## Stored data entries
══════════════════════════════

(** C8: [NewPgImp] on a well-formed pool that has a page id left to
    give returns, and leaves a well-formed pool.  It returns null
    exactly when the free list is empty and the replacer tracks no
    evictable frame, and then changes nothing.  When it returns a page,
    the page has the next page id, pin count 1, zeroed contents and a
    clean flag; its frame is the back of the free list or, when the
    list is empty, the victim of [Evict], and if the victim was dirty
    its old page id and contents are the latest write on the disk. *)
Theorem new_page_contract {D : Type} (zero : D) (fuel : nat)
    (b : BPM.BufferPoolManagerInstance D) :
  BPM.pool_wf b -> BPM.next_page_id_ b < 2 ^ 31 -> (31 < fuel)%nat ->
  exists res b',
    BPM.NewPgImp zero fuel b = Ret (res, b') /\
    BPM.pool_wf b' /\
    match res with
    | None =>
        BPM.free_list_ b = [] /\
        LRUK.evictable_count (BPM.replacer_ b) = 0 /\ b' = b
    | Some (page_id, frame) =>
        ~ (BPM.free_list_ b = [] /\
           LRUK.evictable_count (BPM.replacer_ b) = 0) /\
        page_id = BPM.next_page_id_ b /\
        lookupZ (BPM.pages_ b') frame = Some (BPM.mkPage zero page_id 1 false) /\
        ((BPM.free_list_ b <> [] /\
          frame = List.last (BPM.free_list_ b) 0 /\
          BPM.free_list_ b' = removelast (BPM.free_list_ b) /\
          BPM.disk_manager_ b' = BPM.disk_manager_ b)
         \/ (BPM.free_list_ b = [] /\
             fst (LRUK.Evict (BPM.replacer_ b)) = Some frame /\
             exists old,
               lookupZ (BPM.pages_ b) frame = Some old /\
               BPM.disk_manager_ b' =
                 (if BPM.is_dirty_ old
                  then BPM.WritePage (BPM.page_id_ old) (BPM.data_ old)
                         (BPM.disk_manager_ b)
                  else BPM.disk_manager_ b)))
    end.
Proof.
  intros Hwf Hnext Hfuel.
  destruct (BPM.NewPgImp_total zero fuel b Hwf Hnext Hfuel)
    as (res & b' & Hret & Hwf').
  destruct (new_page_returned zero fuel b (BPM.pw_replacer b Hwf))
    as [Hnull Hpage].
  exists res, b'. split; [assumption|]. split; [assumption|].
  destruct res as [[page_id frame]|]; [|auto].
  split; [|auto].
  intros [Hfree Hcount].
  apply (LRUK.Evict_None_iff _ (BPM.pw_replacer b Hwf)) in Hcount.
  destruct (Hpage _ _ _ Hret) as (_ & _ & [(Hne & _)|(_ & Hev & _)]);
    congruence.
Qed.
(** * vcenter_folder: folder resolution and the present/absent reconciler

    A shallow embedding of [plugins/modules/vcenter_folder.py]
    ([VmwareFolderManager.get_folder] and [VmwareFolderManager.ensure])
    and the properties of its specification.

    The vCenter inventory is a store of managed objects addressed by their
    managed object id.  Calls that reach the platform are recorded in a
    trace; [exit_json], [fail_json] and Python exceptions are the three ways
    a computation stops. *)

From Stdlib Require Import Ascii String.
From stdpp Require Import gmap strings list.

(** * The module *)

(** ** Python string operations used by the module *)

Module PyStr.

(** [c in s] for a one-character needle. *)
Fixpoint contains (c : ascii) (s : string) : bool :=
  match s with
  | EmptyString => false
  | String a s' => if Ascii.eqb a c then true else contains c s'
  end.

Fixpoint lstrip (c : ascii) (s : string) : string :=
  match s with
  | EmptyString => EmptyString
  | String a s' => if Ascii.eqb a c then lstrip c s' else s
  end.

Fixpoint rstrip (c : ascii) (s : string) : string :=
  match s with
  | EmptyString => EmptyString
  | String a s' =>
      match rstrip c s' with
      | EmptyString => if Ascii.eqb a c then EmptyString else String a EmptyString
      | r => String a r
      end
  end.

(** [s.strip(c)] *)
Definition strip (c : ascii) (s : string) : string := rstrip c (lstrip c s).

(** [s.split(c)]: an explicit separator keeps empty fields, and the empty
    string splits to one empty field. *)
Fixpoint split (c : ascii) (s : string) : list string :=
  match s with
  | EmptyString => [EmptyString]
  | String a s' =>
      if Ascii.eqb a c then EmptyString :: split c s'
      else match split c s' with
           | h :: t => String a h :: t
           | [] => [String a EmptyString]
           end
  end.

(** Truth value of an optional string parameter: [None] and [""] are false. *)
Definition truthy (o : option string) : bool :=
  match o with
  | None | Some EmptyString => false
  | Some _ => true
  end.

(** [%s] applied to a value that is a string or [None]. *)
Definition fmt (o : option string) : string :=
  match o with
  | None => "None"
  | Some s => s
  end.

(** A Python string is a sequence of characters (code points); it is held
    here in UTF-8, one character on one to four bytes.  The bytes of the
    form [10xxxxxx] continue a character, every other byte starts one. *)
Definition continuation (a : ascii) : bool :=
  match a with
  | Ascii _ _ _ _ _ _ b6 b7 => b7 && negb b6
  end.

(** [len(s)]: the number of characters of [s]. *)
Fixpoint len (s : string) : nat :=
  match s with
  | EmptyString => 0
  | String a s' => if continuation a then len s' else S (len s')
  end.

End PyStr.

(** ** Data model *)

Definition moid := string.
Definition task := string.

(** What the module reads of a managed object. *)
Record managed_object := {
  mo_name : string;
  mo_parent : option moid;
  mo_childType : list string;
}.

Inductive FolderType := vm | host | datastore | network.

Definition folder_type_str (t : FolderType) : string :=
  match t with
  | vm => "vm"
  | host => "host"
  | datastore => "datastore"
  | network => "network"
  end.

Inductive State := present | absent.

(** Python exceptions the module meets; each carries its text. *)
Inductive exn :=
| ManagedObjectNotFound (text : string)
| AttributeError (text : string)
| TypeError (text : string)
| DuplicateName (text : string)
| InvalidName (text : string)
| ConcurrentAccess (text : string)
| InvalidState (text : string)
| OtherException (text : string).

Definition to_native (e : exn) : string :=
  match e with
  | ManagedObjectNotFound t | AttributeError t | TypeError t | DuplicateName t
  | InvalidName t | ConcurrentAccess t | InvalidState t | OtherException t => t
  end.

══════════════════════════════

## Your instructions
Scan the entries above for the word "true", then copy every line in which it occurs.

## Task response
  | String a s' => if Ascii.eqb a c then true else contains c s'
  | Some _ => true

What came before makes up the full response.